(The title of today's post is my favorite new insult, one my brain generated last night while I was watching Travis get his ass whooped in Burnout.)
Would you believe I'm getting sick AGAIN?! I don't know if it's just going dormant for a while and then returning on me, or if I keep catching every strain of The Crud that pops up, but this is the third time I've fell victim to said Crud since Thanksgiving! Come ON!!!
Hey, I joined yet another sock club, bringing my grand total to two sock clubs and a fiber club. Look, I can't help it, okay? I'm weak. And The Loopy Ewe is just so awesome. (And I have all that commuting to do now.)
Sometimes little things give me such a thrill - like when I found the ABSOLUTE PERFECT gift bag for Susan's Jaywalkers. Check this out.
Speaking of thrills - food. We went to our reception location on Wednesday night for a tasting. Well, they call it a tasting. I call it a full-contact buffet. We shared a table with this great couple who was as boisterous as we were (I'm sure there's a reason we were seated together) and it was the groom-to-be's birthday. He kept going on about how awesome it was to get a free dinner. I didn't want to pee in his Cheerios by saying it out loud, but I couldn't help but think, "Man oh MAN is this not a free meal. You're payin' for it, buddy. This is gourmet in installments." Which is why I had no guilt whatsoever about eating three plates of food. (Small plates. But still. And only of the meatless stuff and seafood - I made Travis try all the meat to see what was good, but obviously that wasn't going to be a sacrifice I'd be willing to make.)
So yeah, here's the spread we saw when we came in.
It was like heaven for me. And then? They brought out four - yes, FOUR - slices of cake for dessert. True, small tasting slices so we could get a feel for the options - but dude, every meal should end with four slices of cake.
And this was probably my favorite part. Instead of writing our names on a placecard or something, they put these at our seats:
Is that great? And only when I put them together for the photo did I notice that they were a bride and a groom. She even has on pearls! Mr. and Mrs. Strawberry are currently rolled up in foil in our fridge. I couldn't stuff them down that night, and I didn't dare leave them behind. But they're so cute, I don't think I'll be able to eat them.
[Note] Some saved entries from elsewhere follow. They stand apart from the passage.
(** ** The client's map of pending edits *)

Lemma Qeq_bool_sym (x y : Q) : Qeq_bool x y = Qeq_bool y x.
Proof.
  apply eq_true_iff_eq. rewrite !Qeq_bool_iff. split; intros Heq; by symmetry.
Qed.

Lemma Qeq_bool_trans (x y z : Q) :
  Qeq_bool x y = true -> Qeq_bool y z = true -> Qeq_bool x z = true.
Proof. rewrite !Qeq_bool_iff. intros Hxy Hyz. by rewrite Hxy. Qed.

Lemma same_value_zero_sym (a b : option value) :
  same_value_zero a b = same_value_zero b a.
Proof.
  destruct a as [[| x | [x| | |] | x | |]|], b as [[| y | [y| | |] | y | |]|];
    cbn; try reflexivity.
  - by destruct x, y.
  - apply Qeq_bool_sym.
  - apply eq_true_iff_eq. rewrite !String.eqb_eq. split; by intros ->.
Qed.

Lemma same_value_zero_trans (a b c : option value) :
  same_value_zero a b = true -> same_value_zero b c = true ->
  same_value_zero a c = true.
Proof.
  destruct a as [[| x | [x| | |] | x | |]|], b as [[| y | [y| | |] | y | |]|];
    cbn; try discriminate;
    destruct c as [[| z | [z| | |] | z | |]|]; cbn; try discriminate;
    try reflexivity.
  - destruct x, y, z; cbn; congruence.
  - apply Qeq_bool_trans.
  - rewrite !String.eqb_eq. congruence.
Qed.

Lemma Map_get_cons (k : option value) (v : obj) (m : Map) (key : option value) :
  Map_get ((k, v) :: m) key =
    if same_value_zero k key then Some v else Map_get m key.
Proof. unfold Map_get. cbn. by destruct (same_value_zero k key). Qed.

Lemma Map_has_get (m : Map) (key : option value) :
  Map_has m key = true <-> is_Some (Map_get m key).
Proof.
  induction m as [|[k v] m IH]; [by split; [|intros [? ?]]|].
  rewrite Map_get_cons. unfold Map_has in *. cbn.
  destruct (same_value_zero k key); cbn; [by split; [eauto|] | exact IH].
Qed.

Lemma Map_get_None (m : Map) (key : option value) :
  Map_get m key = None <->
  Forall (fun entry => same_value_zero entry.1 key = false) m.
Proof.
  induction m as [|[k v] m IH]; [by split; [constructor|]|].
  rewrite Map_get_cons, Forall_cons. cbn.
  destruct (same_value_zero k key); [by split; [|intros [? _]]|].
  rewrite IH. by split; [|intros [_ ?]].
Qed.

(** With unique keys, the entry stored under a key is the one [get] finds. *)
Lemma Map_get_entry (m : Map) (k key : option value) (v : obj) :
  unique_keys m -> (k, v) ∈ m -> same_value_zero k key = true ->
  Map_get m key = Some v.
Proof.
  intros Huniq. induction Huniq as [|k0 v0 m Hfresh _ IH]; intros Hin Hkey.
  - by apply elem_of_nil in Hin.
  - rewrite Map_get_cons. apply elem_of_cons in Hin as [[= -> ->]|Hin].
    + by rewrite Hkey.
    + destruct (same_value_zero k0 key) eqn:Hk0; [|by apply IH].
      rewrite Forall_forall in Hfresh. specialize (Hfresh _ Hin). cbn in Hfresh.
      rewrite same_value_zero_sym in Hkey.
      by rewrite (same_value_zero_trans _ _ _ Hk0 Hkey) in Hfresh.
Qed.

Lemma Map_set_keys (P : option value -> Prop) (m : Map) (k : option value) (v : obj) :
  P k -> Forall (fun entry => P entry.1) m ->
  Forall (fun entry => P entry.1) (Map_set m k v).
Proof.
  intros Hk. induction m as [|[k0 v0] m IH]; intros Hall; cbn.
  - by repeat constructor.
  - apply Forall_cons in Hall as [H0 Hrest].
    destruct (same_value_zero k0 k); constructor; auto.
Qed.

Lemma Map_set_unique (m : Map) (k : option value) (v : obj) :
  unique_keys m -> unique_keys (Map_set m k v).
Proof.
  intros Huniq. induction Huniq as [|k0 v0 m Hfresh Huniq IH]; cbn.
  - by repeat constructor.
  - destruct (same_value_zero k0 k) eqn:Hk0; constructor; try done.
    by apply (Map_set_keys (fun key => same_value_zero k0 key = false)).
Qed.

Lemma Map_delete_keys (P : option value -> Prop) (m : Map) (k : option value) :
  Forall (fun entry => P entry.1) m ->
  Forall (fun entry => P entry.1) (Map_delete m k).
Proof.
  induction m as [|[k0 v0] m IH]; intros Hall; cbn; [done|].
  apply Forall_cons in Hall as [H0 Hrest].
  destruct (same_value_zero k0 k); [done | constructor; auto].
Qed.

Lemma Map_delete_unique (m : Map) (k : option value) :
  unique_keys m -> unique_keys (Map_delete m k).
Proof.
  intros Huniq. induction Huniq as [|k0 v0 m Hfresh Huniq IH]; cbn.
  - constructor.
  - destruct (same_value_zero k0 k); [done|]. constructor; [|done].
    by apply (Map_delete_keys (fun key => same_value_zero k0 key = false)).
Qed.

(** [set] then [get]: the shadow just recorded is the one found. *)
Lemma Map_get_set (m : Map) (k key : option value) (v : obj) :
  same_value_zero k key = true -> Map_get (Map_set m k v) key = Some v.
Proof.
  intros Hkey. induction m as [|[k0 v0] m IH]; cbn [Map_set fst].
  - by rewrite Map_get_cons, Hkey.
  - destruct (same_value_zero k0 k) eqn:Hk0; rewrite Map_get_cons.
    + by rewrite (same_value_zero_trans _ _ _ Hk0 Hkey).
    + destruct (same_value_zero k0 key) eqn:Hk0'; [|exact IH].
      rewrite same_value_zero_sym in Hkey.
      by rewrite (same_value_zero_trans _ _ _ Hk0' Hkey) in Hk0.
Qed.

(** [delete] then [get]: nothing is found under the key any more. *)
Lemma Map_get_delete (m : Map) (k key : option value) :
  unique_keys m -> same_value_zero k key = true ->
  Map_get (Map_delete m k) key = None.
Proof.
  intros Huniq Hkey.
  induction Huniq as [|k0 v0 m Hfresh Huniq IH]; cbn [Map_delete fst]; [done|].
  destruct (same_value_zero k0 k) eqn:Hk0.
  - apply Map_get_None. eapply Forall_impl; [exact Hfresh|].
    intros [k1 v1] Hk1. cbn in *.
    destruct (same_value_zero k1 key) eqn:Hk1'; [|done].
    rewrite same_value_zero_sym in Hk1'.
    pose proof (same_value_zero_trans _ _ _ Hk0 Hkey) as Hk0key.
    by rewrite (same_value_zero_trans _ _ _ Hk0key Hk1') in Hk1.
  - rewrite Map_get_cons.
    destruct (same_value_zero k0 key) eqn:Hk0'; [|exact IH].
    rewrite same_value_zero_sym in Hkey.
    by rewrite (same_value_zero_trans _ _ _ Hk0' Hkey) in Hk0.
Qed.

(** C9.  For every incoming [tasks_updated] snapshot, the local list the
    client sets has one task for each server task, in the same order: a
    server task whose id has an entry in [pendingUpdates] is shown as the
    shadow stored in that entry, and a server task whose id has no entry is
    shown as the server sent it. *)
Theorem snapshot_shows_shadow_else_server_task
  (pendingUpdates : Map) (updatedTasks : list obj) (i : nat) (serverTask : obj) :
  unique_keys pendingUpdates ->
  updatedTasks !! i = Some serverTask ->
  length (on_tasks_updated pendingUpdates updatedTasks) = length updatedTasks
  /\ (forall (key : option value) (shadow : obj),
        (key, shadow) ∈ pendingUpdates ->
        same_value_zero key (serverTask !! "id") = true ->
        on_tasks_updated pendingUpdates updatedTasks !! i = Some shadow)
  /\ ((forall (key : option value) (shadow : obj),
          (key, shadow) ∈ pendingUpdates ->
          same_value_zero key (serverTask !! "id") = false) ->
      on_tasks_updated pendingUpdates updatedTasks !! i = Some serverTask).
Proof.
  intros Huniq Hlook. unfold on_tasks_updated.
  split; [apply length_map|]. rewrite list_lookup_fmap, Hlook. cbn. split.
  - intros key shadow Hin Hkey.
    pose proof (Map_get_entry _ _ _ _ Huniq Hin Hkey) as Hget.
    assert (Map_has pendingUpdates (serverTask !! "id") = true) as ->
      by (apply Map_has_get; by rewrite Hget).
    by rewrite Hget.
  - intros Hnone.
    assert (Map_get pendingUpdates (serverTask !! "id") = None) as Hget.
    { apply Map_get_None, Forall_forall. intros [key shadow] Hin.
      by apply (Hnone key shadow). }
    destruct (Map_has pendingUpdates (serverTask !! "id")) eqn:Hhas; [|done].
    apply Map_has_get in Hhas as [shadow Hshadow]. congruence.
Qed.

Lemma snapshot_shows_shadow_else_server_task_witness :
  on_tasks_updated pending_t1 [server_t2; server_t1] !! 1%nat
  = Some optimistic_t1
  /\ on_tasks_updated pending_t1 [server_t2; server_t1] !! 0%nat
     = Some server_t2.
Proof.
  assert (unique_keys pending_t1) as Huniq
    by apply Map_set_unique, unique_nil.
  split.
  - destruct (snapshot_shows_shadow_else_server_task
                pending_t1 [server_t2; server_t1] 1%nat server_t1 Huniq eq_refl)
      as (_ & Hshadow & _).
    apply (Hshadow (Some (VStr "t1"))); [|reflexivity].
    apply list_elem_of_here.
  - destruct (snapshot_shows_shadow_else_server_task
                pending_t1 [server_t2; server_t1] 0%nat server_t2 Huniq eq_refl)
      as (_ & _ & Hserver).
    apply Hserver. intros key shadow Hin.
    apply list_elem_of_singleton in Hin as [= -> ->]. reflexivity.
Defined.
Kamikaze subject change: You know that "Six Weird Things About Me" meme that's all over the place? I won't do it, but I've been seeing my own weird stuff popping up on other peoples' answers, and I never thought I was all that weird. So now I guess I have to confess. Here's one. I, like many other people, talk to my pets. Well, mostly Rooster. But not in a "Hi there, kitty-kitty" kind of way, but in a totally two-sided conversational way. For example, here's a verbatim transcript of a conversation from last night:
Rooster (jumping up on couch with me): M-OWW.
Me: Oh, about 30 minutes or so.
Rooster. Merrr-ow. (plopping down and looking vaguely annoyed)
Me: Okay, well I'll let you know.
Travis (without the slightest edge of "bitch, you crazy" in his voice): What'd he say?
Me: He wants to know when I'm going to bed........you know, thank you for never accusing me of being a nut job.
Travis (shrugging): It's a respect thing.
I'm probably mild to moderate insane - but for the record, I'll state that I don't really know for sure what my cat is saying. I just figure it's polite to respond.